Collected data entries
● ● ●

(* ===== verification/Float64.v ===== *)
(** * IEEE-754 double precision

    Go's [float64] on the executable specification floats of the Standard
    Library: 53 bits of precision, maximal exponent 1024, round to nearest
    even. No axiom is involved. *)
From S2P Require Import Prelude.
From Stdlib Require Export SpecFloat.

Notation float64 := spec_float.

Definition prec64 : Z := 53.
Definition emax64 : Z := 1024.

(** [float64(z)] for an integer. *)
Definition f64_of_Z (z : Z) : float64 := binary_normalize prec64 emax64 z 0 false.

Definition f64_mul (x y : float64) : float64 := SFmul prec64 emax64 x y.
Definition f64_div (x y : float64) : float64 := SFdiv prec64 emax64 x y.
Definition f64_add (x y : float64) : float64 := SFadd prec64 emax64 x y.
Definition f64_sub (x y : float64) : float64 := SFsub prec64 emax64 x y.
Definition f64_ltb (x y : float64) : bool := SFltb x y.
Definition f64_leb (x y : float64) : bool := SFleb x y.

(** The double nearest to the decimal constant [n / d]. *)
Definition f64_const (n d : Z) : float64 := f64_div (f64_of_Z n) (f64_of_Z d).

(** Truncation toward zero of a finite double. *)
Definition f64_trunc (x : float64) : option Z :=
  match x with
  | S754_zero _ => Some 0%Z
  | S754_finite s m e =>
      let a := (if e >=? 0 then Zpos m * 2 ^ e else Zpos m / 2 ^ (- e))%Z in
      Some (if s then - a else a)%Z
  | _ => None
  end.

(** The conversion [int64(x)]: truncation when the result fits. For NaN,
    infinities and values out of range the language leaves the result to the
    implementation, which is the argument [impl]. *)
Definition f64_to_int64 (impl : float64 -> Z) (x : float64) : Z :=
  match f64_trunc x with
  | Some z => if decide (- 2 ^ 63 <= z < 2 ^ 63)%Z then z else impl x
  | None => impl x
  end.

Example f64_sum : f64_trunc (f64_mul (f64_const 12 10) (f64_of_Z 100)) = Some 120%Z.
Proof. reflexivity. Qed.

Example f64_third : f64_trunc (f64_mul (f64_div (f64_of_Z 10) (f64_of_Z 3)) (f64_const 3 10)) = Some 1%Z.
Proof. reflexivity. Qed.
Lemma weighted_spec c ws ps :
  weighted_inv c -> ws <> [] -> NoDup ws -> Forall keyed ps ->
  exists m, (weighted_assign float_to_int c ws ps).1 = Ok m /\
    (weighted_assign float_to_int (fresh c) ws ps).1 = Ok m /\
    flat m ≡ₚ ps /\ dom m = list_to_set ws.
Proof.
  intros Hc Hws HN HF. unfold weighted_assign.
  rewrite !(decide_False (P := length ws = 0)) by by rewrite length_zero_iff_nil.
  pose proof (prepare_holds ws) as Hh. unfold prepare in *. cbn [snd] in Hh.
  assert (NoDup (sort_strings ws)) as HNs by by rewrite sort_strings_perm.
  assert (forall st, holds (length ws) ps st -> exists m, convertBucketsToMap (sort_strings ws) (buckets st) = Some m /\
    flat m ≡ₚ ps /\ dom m = list_to_set ws) as Hconv.
  { intros st (Hb & _ & HP).
    destruct (convertBucketsToMap_spec (sort_strings ws) (buckets st)) as (m & E & HP' & HD & _); [done| |].
    { by rewrite length_sort_strings, Hb. }
    exists m. split_and!; [done|by rewrite HP'|]. rewrite HD. apply set_eq. intros w.
    by rewrite !elem_of_list_to_set, elem_of_sort_strings. }
  destruct (decide (length ps = 0)) as [Hlen|Hlen].
  { apply length_zero_iff_nil in Hlen as ->. destruct (Hconv _ Hh) as (m & E & HP & HD).
    exists m. cbn [buckets fst] in *. by rewrite E. }
  destruct (getOrBuildRing_spec c (sort_strings ws) Hc) as (c' & -> & _ & _).
  unfold getOrBuildRing. cbn [cache fresh wch_virtualNodes wch_hashSeed].
  rewrite analyzeWeights_fresh. destruct (analyzeWeights c ps) as [tot eq].
  assert (indexed (length ws) (NewRing (sort_strings ws) (wch_virtualNodes c) (wch_hashSeed c))) as Hr.
  { rewrite <- (length_sort_strings ws). apply NewRing_indexed; [by apply sort_strings_nonempty|done|apply Hc]. }
  destruct eq; cbn [fst snd].
  - destruct (assign_equal_holds (length ws) [] _ ps _ Hr HF Hh) as (st & -> & Hst).
    rewrite app_nil_r in Hst. destruct (Hconv st Hst) as (m & E & HP & HD). exists m. simpl. by rewrite E.
  - rewrite assign_two_phase_fresh. set (st0 := mkWorking _ _) in *.
    destruct (assign_two_phase_holds c _ (length ws) (sort_strings ws) ps tot st0 Hr) as (st & k & E2 & Hst);
      [by rewrite length_sort_strings|destruct ws; simpl; [done|lia]|done|exact Hh|].
    destruct (Hconv st Hst) as (m & E & HP & HD). exists m. rewrite E2. simpl. by rewrite E.
Qed.
Lemma existsb_bool_decide {A} (P : A -> Prop) `{forall x, Decision (P x)} (l : list A) :
  existsb (λ x, bool_decide (P x)) l = true <-> exists x, x ∈ l /\ P x.
Proof.
  rewrite existsb_exists. split.
  - intros (x & Hx & HP%bool_decide_eq_true). exists x. by rewrite list_elem_of_In.
  - intros (x & Hx & HP). exists x. rewrite <- list_elem_of_In. by rewrite bool_decide_true.
Qed.

Lemma observeUnknownWorkers_spec g h s o :
  implements g h s ->
  let '(s', deferred) := observeUnknownWorkers (sort_strings (elements (Unknown (o_input o)))) s in
  (grace s' = grace s /\ emptySince s' = emptySince s /\ emptyStreak s' = emptyStreak s) /\
  (forall w, unknownStreak s' !! w = some_pos (run_length (unknown_at w) (o :: h))) /\
  (deferred = true <-> exists w, w ∈ Unknown (o_input o) /\ run_length (unknown_at w) h = 0).
Proof.
  intros Him. set (u := sort_strings (elements (Unknown (o_input o)))).
  assert (forall w, w ∈ u <-> w ∈ Unknown (o_input o)) as Hu.
  { intros w. unfold u. by rewrite elem_of_sort_strings, elem_of_elements. }
  assert (NoDup u) as HN. { unfold u. rewrite sort_strings_perm. apply NoDup_elements. }
  unfold observeUnknownWorkers. cbn [run_length]. case_decide as Hlen.
  - apply length_zero_iff_nil in Hlen. split_and!; [done..| |].
    + intros w. cbn [unknownStreak]. unfold unknown_at at 1.
      rewrite bool_decide_false by (rewrite <- Hu, Hlen; apply not_elem_of_nil). done.
    + split; [done|]. intros (w & Hw%Hu & _). rewrite Hlen in Hw. by apply not_elem_of_nil in Hw.
  - destruct (fold_left observe_unknown_one u (unknownStreak s, false)) as [k d] eqn:E.
    split_and!; [done..| |].
    + intros w. cbn [unknownStreak]. unfold unknown_at at 1.
      pose proof (fold_view observe_unknown_one (λ w st, st.1 !! w) (λ _ v, Some (S (default 0 v)))
        (λ a x, proj1 (unknown_view_flag x a x) eq_refl)
        (λ a x y, proj1 (proj2 (unknown_view_flag y a x))) u (unknownStreak s, false) w HN) as HV.
      rewrite E in HV. cbn [fst] in HV. rewrite (im_unknown _ _ _ Him), default_some_pos in HV.
      destruct (decide (w ∈ u)) as [Hw|Hw].
      * rewrite bool_decide_true, some_pos_S by by apply Hu. by apply map_lookup_filter_Some.
      * rewrite bool_decide_false by by rewrite <- Hu. apply map_lookup_filter_None. naive_solver.
    + pose proof (fold_flag observe_unknown_one (λ w st, st.1 !! w) snd (λ v, bool_decide (default 0 v = 0))
        (λ a x y, proj1 (proj2 (unknown_view_flag y a x)))
        (λ a x, proj2 (proj2 (unknown_view_flag x a x))) u (unknownStreak s, false) HN) as HF.
      rewrite E in HF. cbn [fst snd] in HF. rewrite HF, orb_false_l.
      rewrite (existsb_bool_decide (λ w, default 0 (unknownStreak s !! w) = 0)).
      setoid_rewrite Hu. setoid_rewrite (im_unknown _ _ _ Him). by setoid_rewrite default_some_pos.
Qed.
Definition TryClaimEmergency (p : pc) (sm : StateMachine) : option (StateMachine * pc * list pc) :=
  match p with
  | EmCasIdle => Some (tryClaimEmergencyFrom CalcStateIdle EmCasScaling sm, [])
  | EmCasScaling => Some (tryClaimEmergencyFrom CalcStateScaling Done sm, [])
  | EmReason => Some (set_reason "emergency" sm, EmNotify, [])
  | EmNotify => Some (notifyStateChange CalcStateEmergency sm, Running "emergency", [])
  | _ => None
  end.

Definition TryClaimRebalancing (p : pc) (sm : StateMachine) : option (StateMachine * pc * list pc) :=
  match p with
  | PtCas r =>
      let '(sm', ok) := compareAndSwapState CalcStateIdle CalcStateRebalancing sm in
      Some (sm', if ok : bool then PtReason r else Done, [])
  | PtReason r => Some (set_reason r sm, PtNotify r, [])
  | PtNotify r => Some (notifyStateChange CalcStateRebalancing sm, Running r, [])
  | _ => None
  end.

Definition ReturnToIdle (p : pc) (sm : StateMachine) : option (StateMachine * pc * list pc) :=
  match p with
  | RtReason => Some (set_reason "" sm, RtEmitLoad, [])
  | RtEmitLoad => Some (emitStateChange CalcStateIdle RtEmitLoad RtEmitCas RtNotify Done None sm, [])
  | RtEmitCas old => Some (emitStateChange CalcStateIdle RtEmitLoad RtEmitCas RtNotify Done (Some old) sm, [])
  | RtNotify => Some (notifyStateChange CalcStateIdle sm, Done, [])
  | _ => None
  end.

Definition exec (p : pc) (sm : StateMachine) : option (StateMachine * pc * list pc) :=
  match p with
  | ScStopping _ _ | ScStopCh _ _ | ScCheck _ _ | ScReason _ _ | ScEmitLoad _ | ScEmitCas _ _ | ScEmitNotify _
  | ScStopping2 _ | ScStopCh2 _ => EnterScaling p sm
  | TmCas | TmNotify | TmReadReason => EnterRebalancing p sm
  | EmCasIdle | EmCasScaling | EmReason | EmNotify => TryClaimEmergency p sm
  | PtCas _ | PtReason _ | PtNotify _ => TryClaimRebalancing p sm
  | RtReason | RtEmitLoad | RtEmitCas _ | RtNotify => ReturnToIdle p sm
  | TmWait _ | TmCancelled _ | Running _ | Done => None
  end.

(** All outcomes of one atomic operation. *)
Ltac exec_cases E :=
  cbn in E; unfold emitStateChange, tryClaimEmergencyFrom, compareAndSwapState in E; cbn in E;
  repeat case_match; simplify_eq.

(** Entry points a caller may start at any time. *)
Inductive entry : pc -> Prop :=
| entry_scaling x r : entry (ScStopping x r)
| entry_emergency : entry EmCasIdle
| entry_partition r : entry (PtCas r).

Definition config : Type := StateMachine * list pc.

(** One step of the whole program. *)
Inductive step : config -> config -> Prop :=
| step_exec sm ts1 p ts2 sm' p' new :
    exec p sm = Some (sm', p', new) ->
    step (sm, ts1 ++ p :: ts2) (sm', ts1 ++ p' :: new ++ ts2)
| step_call sm ts p : entry p -> step (sm, ts) (sm, p :: ts)
| step_timer sm ts1 x ts2 : step (sm, ts1 ++ TmWait x :: ts2) (sm, ts1 ++ TmCas :: ts2)
| step_timer_stop sm ts1 x ts2 : stopCh sm = true -> step (sm, ts1 ++ TmWait x :: ts2) (sm, ts1 ++ Done :: ts2)
| step_timer_cancel sm ts1 x ts2 :
    x ∈ cancelled sm -> step (sm, ts1 ++ TmWait x :: ts2) (sm, ts1 ++ TmCancelled x :: ts2)
| step_callback sm ts1 r ts2 : step (sm, ts1 ++ Running r :: ts2) (sm, ts1 ++ RtReason :: ts2)
| step_stop sm ts :
    step (sm, ts) (mkSM (current sm) (scalingReason sm) true (stopCh sm) (cancelled sm) (notified sm), ts)
| step_close sm ts :
    step (sm, ts) (mkSM (current sm) (scalingReason sm) (stopping sm) true (cancelled sm) (notified sm), ts)
| step_ctx sm ts x :
    step (sm, ts) (mkSM (current sm) (scalingReason sm) (stopping sm) (stopCh sm) ({[x]} ∪ cancelled sm) (notified sm), ts).

Definition initial : config := (NewStateMachine, []).
Definition reachable (c : config) : Prop := rtc step initial c.

(** ** The machine is never stuck *)

Definition shutting_down (sm : StateMachine) : bool := stopping sm || stopCh sm.

Definition busy (s : CalculatorState) : bool :=
  match s with CalcStateRebalancing | CalcStateEmergency => true | _ => false end.

(** The thread holds a claimed lifecycle it has not given back. *)
Definition claimed (p : pc) : bool :=
  match p with
  | TmNotify | TmReadReason | EmReason | EmNotify | PtReason _ | PtNotify _ | Running _
  | RtReason | RtEmitLoad | RtEmitCas _ => true
  | _ => false
  end.

(** The thread will start the scaling timer, or is that timer. *)
Definition scaling_pending (p : pc) : bool :=
  match p with
  | ScEmitNotify _ | ScStopping2 _ | ScStopCh2 _ | TmWait _ | TmCas => true
  | _ => false
  end.

(** The thread was a scaling timer until the context of its call was cancelled. *)
Definition abandoned (p : pc) : bool := match p with TmCancelled _ => true | _ => false end.

Record unstuck (c : config) : Prop := {
  un_busy : busy (current c.1) = true -> has claimed c.2;
  un_scaling : current c.1 = CalcStateScaling ->
    shutting_down c.1 = true \/ has scaling_pending c.2 \/ has abandoned c.2;
  un_abandoned : Forall (λ p, match p with TmCancelled x => x ∈ cancelled c.1 | _ => True end) c.2;
}.

Lemma exec_unstuck sm p sm' p' new ts1 ts2 :
  exec p sm = Some (sm', p', new) ->
  unstuck (sm, ts1 ++ p :: ts2) -> unstuck (sm', ts1 ++ p' :: new ++ ts2).
Proof.
  intros E [HB HS HA]. cbn [fst snd] in *. rewrite has_middle in HB. rewrite (has_middle scaling_pending), (has_middle abandoned) in HS. rewrite Forall_middle in HA.
  split; cbn [fst snd]; rewrite ?(has_spawn claimed), ?(has_spawn scaling_pending), ?(has_spawn abandoned), ?Forall_spawn; destruct sm as [cur r st ch cd nt]; cbn in HB, HS.
  all: destruct p; exec_cases E; cbn in *; intros; simplify_eq; unfold shutting_down in *; cbn in *;
    intuition (try done; try congruence).
  - left. apply orb_true_r.
  - right. left. right. left. eexists. split; [left|done].
  - by repeat constructor.
Qed.

Lemma step_unstuck c c' : step c c' -> unstuck c -> unstuck c'.
Proof.
  destruct 1 as [sm ts1 p ts2 sm' p' new E|sm ts p Hp|sm ts1 x ts2|sm ts1 x ts2 Hc|sm ts1 x ts2 Hx|sm ts1 r ts2|sm ts|sm ts|sm ts x].
  - by apply exec_unstuck.
  - intros [HB HS HA]; split; cbn in *; rewrite ?(has_cons claimed), ?(has_cons scaling_pending), ?(has_cons abandoned), ?Forall_cons; [naive_solver..|]. split; [by destruct Hp|done].
  - intros [HB HS HA]; split; cbn in *; rewrite ?(has_middle claimed), ?(has_middle scaling_pending), ?(has_middle abandoned), ?Forall_middle in *; naive_solver.
  - intros [HB HS HA]; split; cbn in *; rewrite ?(has_middle claimed), ?(has_middle scaling_pending), ?(has_middle abandoned), ?Forall_middle in *; [naive_solver| |naive_solver]. intros _. left.
    unfold shutting_down. rewrite Hc. apply orb_true_r.
  - intros [HB HS HA]; split; cbn in *; rewrite ?(has_middle claimed), ?(has_middle scaling_pending), ?(has_middle abandoned), ?Forall_middle in *; naive_solver.
  - intros [HB HS HA]; split; cbn in *; rewrite ?(has_middle claimed), ?(has_middle scaling_pending), ?(has_middle abandoned), ?Forall_middle in *; naive_solver.
  - intros [HB HS HA]; split; cbn in *; [done| |done]. by left.
  - intros [HB HS HA]; split; cbn in *; [done| |done]. left. unfold shutting_down. cbn. by rewrite orb_true_r.
  - intros [HB HS HA]; split; cbn in *; [done..|]. eapply Forall_impl; [exact HA|]. intros []; set_solver.
Qed.

(** C29. The calculator gets stuck only by the context of one of its own calls.
    In every interleaving of scaling requests, timers, emergency and partition
    claims, rebalances, cancellations of any call's context and shutdown signals,
    a machine that is rebalancing or in an emergency has a goroutine that will
    bring it back to Idle; one that is scaling has its timer running or about to
    start, unless shutdown has begun or some timer ended because the context its
    [EnterScaling] call was given was cancelled. So with no goroutine left, no
    shutdown and no timer so abandoned it is Idle. The exception is real:
    [tail_check_strands_scaling]. *)
Theorem calculator_never_stuck c (Hreach : reachable c) :
  (busy (current c.1) = true -> has claimed c.2) /\
  (current c.1 = CalcStateScaling ->
    shutting_down c.1 = true \/ has scaling_pending c.2 \/ exists x, TmCancelled x ∈ c.2 /\ x ∈ cancelled c.1) /\
  (Forall (λ p, p = Done) c.2 -> shutting_down c.1 = false -> current c.1 = CalcStateIdle).
Proof.
  assert (unstuck c) as [HB HS HA].
  { unfold reachable in Hreach. revert Hreach. apply rtc_ind_r; [by split|].
    intros c1 c2 _ Hs Hu. by eapply step_unstuck. }
  split_and!; [done|..].
  { intros E. destruct (HS E) as [?|[?|(p & Hp & Ep)] ]; [by left|by right; left|right; right].
    destruct p; try discriminate Ep. rewrite Forall_forall in HA. eexists. split; [exact Hp|apply (HA _ Hp)]. }
  intros HF Hsd.
  assert (forall f, f Done = false -> ~ has f c.2) as Hno.
  { intros f Hf (p & Hp & E). rewrite Forall_forall in HF. rewrite (HF p Hp) in E. congruence. }
  destruct (current c.1) eqn:E; [done|..]; exfalso.
  - destruct HS as [|[Hh|Hh] ]; [done|congruence|by apply (Hno scaling_pending)|by apply (Hno abandoned)].
  - by apply (Hno claimed), HB.
  - by apply (Hno claimed), HB.
Qed.

Lemma calculator_never_stuck_witness :
  let sm := set_current CalcStateRebalancing (set_reason "x" NewStateMachine) in
  (busy (current sm) = true -> has claimed [PtNotify "x"]) /\
  (current sm = CalcStateScaling ->
    shutting_down sm = true \/ has scaling_pending [PtNotify "x"] \/
    exists x, TmCancelled x ∈ [PtNotify "x"] /\ x ∈ cancelled sm) /\
  (Forall (λ p, p = Done) [PtNotify "x"] -> shutting_down sm = false -> current sm = CalcStateIdle).
Proof.
  intros sm. apply (calculator_never_stuck (sm, [PtNotify "x"])).
  eapply rtc_l; [apply (step_call _ [] (PtCas "x")); constructor|].
  eapply rtc_l; [apply (step_exec _ [] _ []); reflexivity|].
  eapply rtc_l; [apply (step_exec _ [] _ []); reflexivity|]. apply rtc_refl.
Defined.

(** The tail check of a partition rebalance runs [EnterScaling] on a context that
    [triggerPartitionRebalance] cancels when it returns, and the timer of that call
    waits on it: the machine is left Scaling, no goroutine is running, no shutdown
    has begun, and a later partition claim or scaling request finds no Idle machine. *)
Theorem tail_check_strands_scaling :
  exists c, reachable c /\ current c.1 = CalcStateScaling /\ shutting_down c.1 = false /\
    Forall (λ p, p = Done \/ p = TmCancelled 0) c.2 /\
    (forall x r, exec (ScCheck x r) c.1 = Some (c.1, Done, [])) /\
    (forall l, exec (PtCas l) c.1 = Some (c.1, Done, [])).
Proof.
  eexists (_, [Done; TmCancelled 0; Done]). split.
  - eapply rtc_l; [apply (step_call _ [] (PtCas "partition_update")); constructor|].
    do 3 (eapply rtc_l; [apply (step_exec _ [] _ []); reflexivity|]).
    eapply rtc_l; [apply (step_callback _ [] _ [])|].
    do 4 (eapply rtc_l; [apply (step_exec _ [] _ []); reflexivity|]).
    eapply rtc_l; [apply (step_call _ [_] (ScStopping 0 "planned_scale")); constructor|].
    do 9 (eapply rtc_l; [apply (step_exec _ [] _ [_]); reflexivity|]).
    eapply rtc_l; [apply (step_ctx _ _ 0)|].
    eapply rtc_l; [apply (step_timer_cancel _ [_] 0 [_]); set_solver|]. apply rtc_refl.
  - split_and!; try reflexivity. by repeat (apply Forall_cons; split; [auto|]).
Qed.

● ● ●

PROBLEM TO WORK ON: The entries above hold a line with "destruct (convertBucketsToMap_spec (sort_strings" and a later line with "rewrite analyzeWeights_fresh. destruct". Write out exactly those lines and all lines between, nothing more.

RESULT OF THIS EXERCISE:
    destruct (convertBucketsToMap_spec (sort_strings ws) (buckets st)) as (m & E & HP' & HD & _); [done| |].
    { by rewrite length_sort_strings, Hb. }
    exists m. split_and!; [done|by rewrite HP'|]. rewrite HD. apply set_eq. intros w.
    by rewrite !elem_of_list_to_set, elem_of_sort_strings. }
  destruct (decide (length ps = 0)) as [Hlen|Hlen].
  { apply length_zero_iff_nil in Hlen as ->. destruct (Hconv _ Hh) as (m & E & HP & HD).
    exists m. cbn [buckets fst] in *. by rewrite E. }
  destruct (getOrBuildRing_spec c (sort_strings ws) Hc) as (c' & -> & _ & _).
  unfold getOrBuildRing. cbn [cache fresh wch_virtualNodes wch_hashSeed].
  rewrite analyzeWeights_fresh. destruct (analyzeWeights c ps) as [tot eq].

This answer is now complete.